Within the witness booth a faint hum of conversation ceased, most of the assembled people watching curiously as the guard sergeant led Ainslie to the front row and pointed to an empty central chair. "That's for you."

Ainslie had already noticed that Cynthia Ernst was in the seat immediately to his left, though she neither acknowledged him nor looked at him, keeping her eyes directed forward. Glancing beyond, Ainslie was startled to see Patrick Jensen, who did look over and gave the slightest smile.

2

Abruptly, the execution chamber came alive. Five of the men who had been waiting in the chamber formed a line. A prison lieutenant in charge stood in front; behind him were two guards, a doctor carrying a small leather medical bag, and a lawyer from the state attorney's office. The prison electrician, surrounded by thick, heavy cables that he would shortly connect, was behind the electric chair.

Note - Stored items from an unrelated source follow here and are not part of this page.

Lemma configured_same sdata start q :
  counts_ok sdata →
  let sd := configured sdata start q in
  pubCount sd = pubCount sdata ∧ subCount sd = subCount sdata ∧ counts_ok sd ∧
  pubInterface sd = pubInterface sdata ∧ subInterface sd = subInterface sdata.
Proof.
  intros [C1 C2] sd. unfold counts_ok, sd, configured.
  destruct sdata as [? ? ? ? ? ? ? ? ? pds sds ? ? ?]. simpl in *. split_and!; try done.
  - destruct pds; simpl in *; by rewrite ?length_map.
  - destruct sds; simpl in *; by rewrite ?length_map.
Qed.

Lemma after_all_ok sdata start q n m :
  n = length (default [] (pubData sdata)) → m = length (default [] (subData sdata)) →
  after_subs m (after_pubs n q (sdata {{ startTime := start; msqid := -1 }}))
  = configured sdata start q.
Proof.
  intros -> ->. destruct sdata as [? ? ? ? ? ? ? ? ? pds sds ? ? ?].
  unfold after_subs, after_pubs, configured. simpl.
  destruct pds, sds; simpl; by rewrite ?firstn_all, ?drop_all, ?app_nil_r.
Qed.

Lemma configureServer_ok {OS : ua_os} sdata s :
  counts_ok sdata →
  let start := start_time (tv_sec (os_clock (ClockGettime :: trace s))) in
  0 <= start < 2 ^ 64 →
  wp (configureServer sdata)
     (λ out s', match out with
        | Done (r, sd) =>
            threads_of (trace s') = threads_of (trace s) ∧
            if os_clock_ret (ClockGettime :: trace s) =? -1
            then r = -1 ∧ sd = sdata ∧ glob s' = glob s
            else r = 0 ∧ ∃ q, sd = configured sdata start q ∧
                 (if two_way sdata
                  then (∃ tr, q = os_msgget tr) ∧
                       glob s' = (glob s) {{ g_roundtrip_pubReturn := false }}
                  else q = -1 ∧ glob s' = glob s)
        | _ => False end) s.
Proof.
  intros [Hc1 Hc2] start Ht. unfold configureServer.
  apply wp_bind, wp_ask. cbn [trace glob].
  destruct (_ =? -1); [by apply wp_ret|]. fold (start_time (tv_sec (os_clock (ClockGettime :: trace s)))).
  fold start. set (s1 := mkSt (glob s) _).
  replace ((start <? 0) || (start >=? 2 ^ 64)) with false
    by (symmetry; apply orb_false_iff; split; [|rewrite Z.geb_leb]; lia).
  set (sd0 := sdata {{ startTime := start; msqid := -1 }}).
  assert (pubData sd0 = pubData sdata ∧ pubCount sd0 = pubCount sdata ∧ msqid sd0 = -1)
    as (Ep & Epc & Em) by (unfold sd0; by destruct sdata).
  apply wp_bind. apply wp_for_each with (I := pubs_inv sd0 s1) (i := 0%nat).
  - intros j a sd t Hj HI. apply lookup_seq_0 in Hj as [-> Hj]. rewrite Nat.add_0_l in *.
    eapply wp_mono; [apply (configure_pub_ok sd0 s1 j sd t); [rewrite Ep; lia|exact HI]|].
    by intros [] ?.
  - intros sd t (q & -> & Hst & Hq). rewrite length_seq, Nat.add_0_l in *.
    rewrite Ep, Epc, Hc1, Nat2Z.id, firstn_all in Hq. rewrite Epc, Hc1, Nat2Z.id.
    set (sd1 := after_pubs _ q sd0).
    assert (subData sd1 = subData sdata ∧ subCount sd1 = subCount sdata) as (Es1 & Esc1)
      by (unfold sd1, after_pubs, sd0; by destruct sdata).
    apply wp_bind.
    apply wp_for_each with (i := 0%nat) (I := λ i sd t', sd = after_subs i sd1 ∧ t' = t).
    + intros j a sd t' Hj [-> ->]. apply lookup_seq_0 in Hj as [-> Hj]. rewrite Nat.add_0_l.
      unfold wp. rewrite configure_sub_ok by (rewrite Es1; lia). done.
    + intros sd t' [-> ->]. rewrite length_seq, Nat.add_0_l, Esc1, Hc2, Nat2Z.id.
      apply wp_ret. split; [exact Hst|]. split; [done|].
      exists q. split; [by apply after_all_ok|].
      unfold two_way. destruct (existsb _ _); [exact Hq|]. destruct Hq as [-> ->]. done.
    + split; [|done]. unfold after_subs. rewrite Es1. unfold sd1, after_pubs, sd0.
      destruct sdata as [? ? ? ? ? ? ? ? ? pds sds ? ? ?], sds; done.
  - exists (-1). split; [|split; [done|]].
    + unfold after_pubs. rewrite Ep. unfold sd0.
      by destruct sdata as [? ? ? ? ? ? ? ? ? pds sds ? ? ?], pds.
    + by rewrite Em.
Qed.
(** One array that comes back. *)
Lemma return_one path id count is_open b s :
  logs_to path id count is_open s →
  wp (sub_callback i (false, delivery (back_words b)))
     (λ out s', out = Done UA_STATUSCODE_GOOD ∧
        logs_to path id count
          (is_open && (is_error (seqA b) || negb (seqA b >=? count))) s' ∧
        ∃ now, lines_added path
          (if is_open && negb (is_error (seqA b)) then [(result_line id b now, now)] else [])
          s s') s.
Proof.
  intros (Hc & sd & Hsd & Hid & Hfp). unfold sub_callback, subReturnStoreDataReceived.
  cbn [fst snd]. apply wp_bind, (wp_get_sub i sd); [done|]. apply wp_bind.
  unfold get at 1, wp at 1. cbn [fst snd delivery arrayLength vdata is_null]. cbv beta iota zeta.
  change (Z.of_nat (length (back_words b)) >? 0) with true.
  rewrite andb_false_r, orb_true_r. apply wp_bind. unfold log_return, clock_gettime.
  do 5 (apply wp_bind; eapply wp_word; [reflexivity|]). apply wp_bind, wp_ask.
  set (now := as_nanoseconds _). rewrite Hfp, Hc, Hid. apply wp_bind.
  apply (wp_mono _ (λ out s', out = Done tt ∧ logs_to path id count is_open s' ∧
    lines_added path
      (if is_open && negb (is_error (seqA b)) then [(result_line id b now, now)] else []) s s')).
  { assert (∀ c, match c with Log _ _ => False | _ => True end →
      lines_added path [] s (mkSt (glob s) (c :: ClockGettime :: trace s))) as Hother.
    { intros c H. unfold lines_added. cbn [trace stamps].
      rewrite !logged_cons. destruct c; try done; by rewrite !app_nil_r. }
    assert (∀ tr, logs_to path id count is_open (mkSt (glob s) tr)) as Hlog
      by (intros tr; split; [done|]; by exists sd).
    unfold is_error. destruct is_open; simpl.
    - destruct (seqA b =? ERROR_DUPLICATE), (seqA b =? ERROR_MSGQ_COPY),
        (seqA b =? ERROR_NOTHING_TO_FORWARD);
        (apply wp_ask; split; [done|]; split; [apply Hlog|]; try (by apply Hother)).
      unfold lines_added. cbn [trace stamps is_line]. rewrite !logged_cons, !app_nil_r.
      by rewrite !bool_decide_true.
    - apply wp_ret. split; [done|]. split; [apply Hlog|].
      unfold lines_added. cbn [trace stamps is_line]. by rewrite logged_cons, !app_nil_r. }
  intros out s1 (-> & Hl1 & E1). apply wp_ret. apply wp_bind. revert E1.
  destruct (is_error (seqA b)); cbn [negb orb andb]; rewrite ?andb_true_r, ?andb_false_r; intros E1.
  - apply wp_ret, wp_ret. split; [done|]. split; [done|]. by exists now.
  - destruct (seqA b >=? count); cbn [negb]; rewrite ?andb_true_r, ?andb_false_r.
    + eapply wp_mono; [by apply (finish_run_closes path id count is_open)|].
      intros out s2 (-> & Hl2 & E2 & E3). apply wp_ret.
      split; [done|]. split; [done|]. exists now. unfold lines_added. by rewrite E2, E3.
    + apply wp_ret, wp_ret. split; [done|]. split; [done|]. by exists now.
Qed.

In the witness booth a guard called out, "Silence, please! No talking." What little conversation there had been ceased entirely.

Seconds later a side door in the execution chamber opened and a tall man with stern features and closecropped, graying hair entered. Ainslie recognized him as the prison warden, Stuart Foxx.

Immediately behind the warden was Elroy Doil, staring fixedly at the ground as if unwilling to face what he knew must lie ahead.

Ainslie noticed that Patrick Jensen had reached out and was holding Cynthia's hand. Presumably consoling her, he thought, for the murders of her parents.

His eyes went back to Doil, and Ainslie was reminded again of the difference between the once robust, powerful figure of the past, and the pathetic, tremulous creature he had since become.